Tetapi syekh Athiyah Al-Maliki dalam fatwanya berkata: bila ada udzur pada qodzi atau tidak tidak bisa ditetapkan kemelaratan suami karena tidak adanya saksi, maka istri maka istri dapat memberikan persaksian tentang keberadaan fasakh nikah dan melaksanakan fasakh terhadap dirinya sendiri.
C.    Sebab-sebab terjadinya batalnya perkawinan ( fasakh )

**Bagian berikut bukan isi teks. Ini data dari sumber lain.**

Lemma strictly_ascending_NoDup (l : list string) :
  strictly_ascending l -> NoDup l.
Proof.
  induction 1 as [| z l Hs IH Hz]; constructor; [| exact IH].
  intro Hin. rewrite Forall_forall in Hz.
  now apply (str_ltb_neq z z (Hz z Hin)).
Qed.

Lemma list_index_nth (x : string) (l : list string) (i : nat) :
  list_index x l = Some i -> (i < length l)%nat /\ nth i l "" = x.
Proof.
  revert i. induction l as [| y l IH]; intros i; simpl; [discriminate |].
  destruct (String.eqb_spec y x) as [-> | Hne].
  - intros [= <-]. split; [lia | reflexivity].
  - destruct (list_index x l) as [k |]; [| discriminate].
    intros [= <-]. destruct (IH k eq_refl). split; [lia | assumption].
Qed.

Lemma list_index_nth_error (x : string) (l : list string) (i : nat) :
  list_index x l = Some i -> nth_error l i = Some x.
Proof.
  revert i. induction l as [| y l IH]; intros i; simpl; [discriminate |].
  destruct (String.eqb_spec y x) as [-> | Hne].
  - now intros [= <-].
  - destruct (list_index x l) as [k |]; [| discriminate].
    intros [= <-]. now apply IH.
Qed.

Lemma list_index_In (x : string) (l : list string) :
  In x l -> exists i, list_index x l = Some i.
Proof.
  induction l as [| y l IH]; simpl; [tauto |].
  intros Hin. destruct (String.eqb_spec y x) as [-> | Hne]; [eauto |].
  destruct IH as [i ->]; [destruct Hin; congruence |]. simpl. eauto.
Qed.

Seperti yang dijelaskan di atas bahwa penyebab fasakh diantaranya karena kemadzorotan yang menimpa istri seperti nafkah atau mahar.Tapi para ulama’ juga berpendapat bahwa apabila salah satu pihak dari suami istri terdapat suatu a’ib. Tapi apabila salah satu pihak sudah mengetahui ada ‘aib pada pihak lain sebelum ‘aqad nikah tetapi ia sudah rela secara tegas atau ada tanda yang menunjukan kerelaannya maka ia tidak mempunyai hak lagi untuk memintanya fasakh dengan alasan a’ib itu bagaimanapun.
Ada 8 (delapan) aib atau cacat yang membolehkan khiyar di antaranya:
1.      Tiga berada dalam keduanya (suami-istri) yaitu: gila, penyakit kusta dan supak.
2.      Dua terdapat dalam laki-laki yaitu: ‘unah (lemah tenaga persetubuhannya), impotent.
3.      Tiga lagi berasal dari perempuan yaitu: tumbuh tulang dalam lubang kemaluan yangmenghalangi persetubuhan, tumbuh kemaluan dan tumbuh daging dalam kemaluan, atau terlalu basah yang menyebabkan hilangnya kenikmatan persetubuhan.
Di samping itu fasakh juga bisa terjadi oleh sebab-sebab berikut.
1.      Perkawinan yang dilakukan oleh wali yang bukan jodohnya, seperti : budak dengan  orang merdeka, orang pezina dengan orang yang terpelihara.
2.      Suami tidak mampu memulangakan istrinya, dan tidak pula memberikan belanja sedangkan istrinya itu tidak rela.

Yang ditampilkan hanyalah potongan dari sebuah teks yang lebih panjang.